**Task directions**
Using the records provided below, locate and copy each line that contains the word "congruence".
(Dataset records Opens)
Lemma order_hashes order p : pool_ok p -> orphan_order order p ->
  NoDup ((fun q => orphan_hash (snd q)) <$> order) /\ Forall (fun q => orphans p !! orphan_hash (snd q) = Some (snd q)) order.
Proof.
  intros Hp Ho. assert (Hin : Forall (fun q : bytes * orphanBlock => orphan_hash (snd q) = fst q /\ orphans p !! fst q = Some (snd q)) order).
  { apply Forall_forall. intros [h o] Hq. rewrite Ho, elem_of_map_to_list in Hq. cbn [fst snd]. split; [exact (po_hash p Hp h o Hq) | done]. }
  split; [| eapply Forall_impl; [exact Hin |]; intros q [-> Hq]; exact Hq].
  rewrite (list_fmap_ext _ fst) by (intros i q Hq; rewrite Forall_forall in Hin; apply (Hin q); eapply list_elem_of_lookup_2; eauto).
  rewrite Ho. apply NoDup_fst_map_to_list.
Qed.

(** Making room never panics; the pool is left with room, or with room for one
    above the limit when the orphan to remove had gone already. *)
Lemma make_room_ok order now p : pool_ok p -> pool_bounded p -> orphan_order order p ->
  exists p', make_room (clean_up now order p) = Ok p' /\ pool_ok p' /\ orphans p' ⊆ orphans p /\
    Z.of_nat (size (orphans p')) <= maxOrphanBlocks /\ (Z.of_nat (size (orphans p')) = maxOrphanBlocks -> oldestOrphan p' = None).
Proof.
  intros Hp [Hb Hfull] Ho. pose proof (clean_up_ok now order p Hp (order_known order p Hp Ho)) as (Hp1 & Hsub & Hold).
  pose proof (clean_up_old order now p) as Hgone. set (p1 := clean_up now order p) in *. pose proof (map_size_le _ _ Hsub) as Hs.
  unfold make_room. destruct (Z.gtb_spec (Z.of_nat (size (orphans p1)) + 1) maxOrphanBlocks) as [Hlt | Hle].
  - destruct (oldestOrphan p1) as [old |] eqn:Hold1.
    + eexists. split; [reflexivity |]. pose proof (remove_ok old p1 (po_old p1 Hp1 old Hold1) Hp1) as Hr.
      split_and!; [now apply set_old_ok | etransitivity; [apply delete_subseteq | exact Hsub] | | done].
      change (orphans (mkPool _ _ _)) with (orphans (removeOrphanBlock old p1)). rewrite remove_size. unfold maxOrphanBlocks in *. case_decide as Hlive; [lia |].
      destruct (decide (Z.of_nat (size (orphans p1)) = 101)) as [Heq |]; [| lia]. exfalso. apply Hlive.
      destruct (order_hashes order p Hp Ho) as [Hnd Hin]. apply (clean_up_live now order p Hnd Hin); [| done].
      intros o. rewrite Hfull by lia. discriminate.
    + exfalso. assert (Hnone : orphans p1 = ∅) by (apply map_empty; intros h; now apply Hgone).
      rewrite Hnone, map_size_empty in Hlt. unfold maxOrphanBlocks in Hlt. lia.
  - exists p1. split_and!; try done; lia.
Qed.

Lemma insert_ok o p : pool_ok p -> U (orphan_block o) -> orphans p !! orphan_hash o = None -> pool_ok (insert_orphan o p).
Proof.
  intros [Hhash Hch Hne Hk Hold] Ho Hnew. unfold insert_orphan.
  constructor; cbn [orphans prevOrphans oldestOrphan].
  - intros h o' [[<- <-] | [_ Hl]]%lookup_insert_Some; auto.
  - intros prev o'. rewrite children_insert. case_decide as Hp.
    + subst prev. rewrite elem_of_app, list_elem_of_singleton, Hch, lookup_insert_Some. split.
      * intros [[Hl Hp] | ->]; [| auto]. split; [right; split; [intros Heq; congruence | done] | done].
      * intros [[[Heq1 ->] | [_ Hl]] Hp]; auto.
    + rewrite Hch, lookup_insert_Some. split; [intros [Hl Hp']; split; [right; split; [congruence | done] | done] |].
      intros [[[_ <-] | [_ Hl]] Hp']; [done | auto].
  - intros prev [[_ Hx] | [_ Hx]]%lookup_insert_Some; [now apply app_eq_nil in Hx as [_ Hx] | exact (Hne prev Hx)].
  - intros h o' [[_ <-] | [_ Hl]]%lookup_insert_Some; [done | eauto].
  - exact Hold.
Qed.

(** Adding a block that is not in the pool. *)
Lemma addOrphanBlock_ok order now block p :
  pool_ok p -> pool_bounded p -> orphan_order order p -> U block -> orphans p !! BlockHash (Header block) = None ->
  exists p', addOrphanBlock order now block p = Ok p' /\ pool_ok p' /\ pool_bounded p' /\
    orphans p' !! BlockHash (Header block) = Some (mkOrphan block (now + orphan_life)) /\
    forall h o, orphans p' !! h = Some o -> h = BlockHash (Header block) \/ orphans p !! h = Some o.
Proof.
  intros Hp Hb Ho Hu Hnew. destruct (make_room_ok order now p Hp Hb Ho) as (p1 & Hrun & Hp1 & Hsub & Hs & Hn).
  unfold addOrphanBlock. rewrite Hrun. cbn [obind]. set (o := mkOrphan block (now + orphan_life)).
  pose proof (lookup_weaken_None _ _ _ Hnew Hsub) as Hnew1.
  exists (insert_orphan o p1). split; [reflexivity |]. split_and!.
  - now apply insert_ok.
  - unfold insert_orphan, pool_bounded. cbn [orphans oldestOrphan]. rewrite map_size_insert_None by exact Hnew1.
    split; [lia |]. intros Hx. apply Hn. lia.
  - apply lookup_insert_eq.
  - unfold insert_orphan. cbn [orphans]. intros h o' [[<- _] | [_ Hl]]%lookup_insert_Some; [now left | right]. exact (lookup_weaken _ _ _ _ Hl Hsub).
Qed.

(** Removing keeps the bound. *)
Lemma remove_bounded o p : pool_bounded p -> pool_bounded (removeOrphanBlock o p).
Proof.
  intros [Hb Hf]. unfold pool_bounded. rewrite remove_size. change (oldestOrphan (removeOrphanBlock o p)) with (oldestOrphan p).
  case_decide; split; lia || (intros Hx; apply Hf; lia).
Qed.

Lemma empty_pool_ok : pool_ok empty_pool /\ pool_bounded empty_pool.
Proof.
  split; [constructor; unfold empty_pool; cbn [orphans prevOrphans oldestOrphan] |].
  - intros h o Hl. now rewrite lookup_empty in Hl.
  - intros prev o. unfold children. cbn [prevOrphans]. rewrite !lookup_empty. cbn.
    split; [intros Hx%elem_of_nil; done | intros [Hx _]; discriminate].
  - intros prev. now rewrite lookup_empty.
  - intros h o Hl. now rewrite lookup_empty in Hl.
  - discriminate.
  - unfold pool_bounded, empty_pool. cbn [orphans]. rewrite map_size_empty. unfold maxOrphanBlocks. lia.
Qed.
End Invariant.
End Pool.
(Dataset records Closes)
**Output for this task**
      * intros [[Hl Hp] | ->]; [| auto]. split; [right; split; [intros Heq; congruence | done] | done].
    + rewrite Hch, lookup_insert_Some. split; [intros [Hl Hp']; split; [right; split; [congruence | done] | done] |].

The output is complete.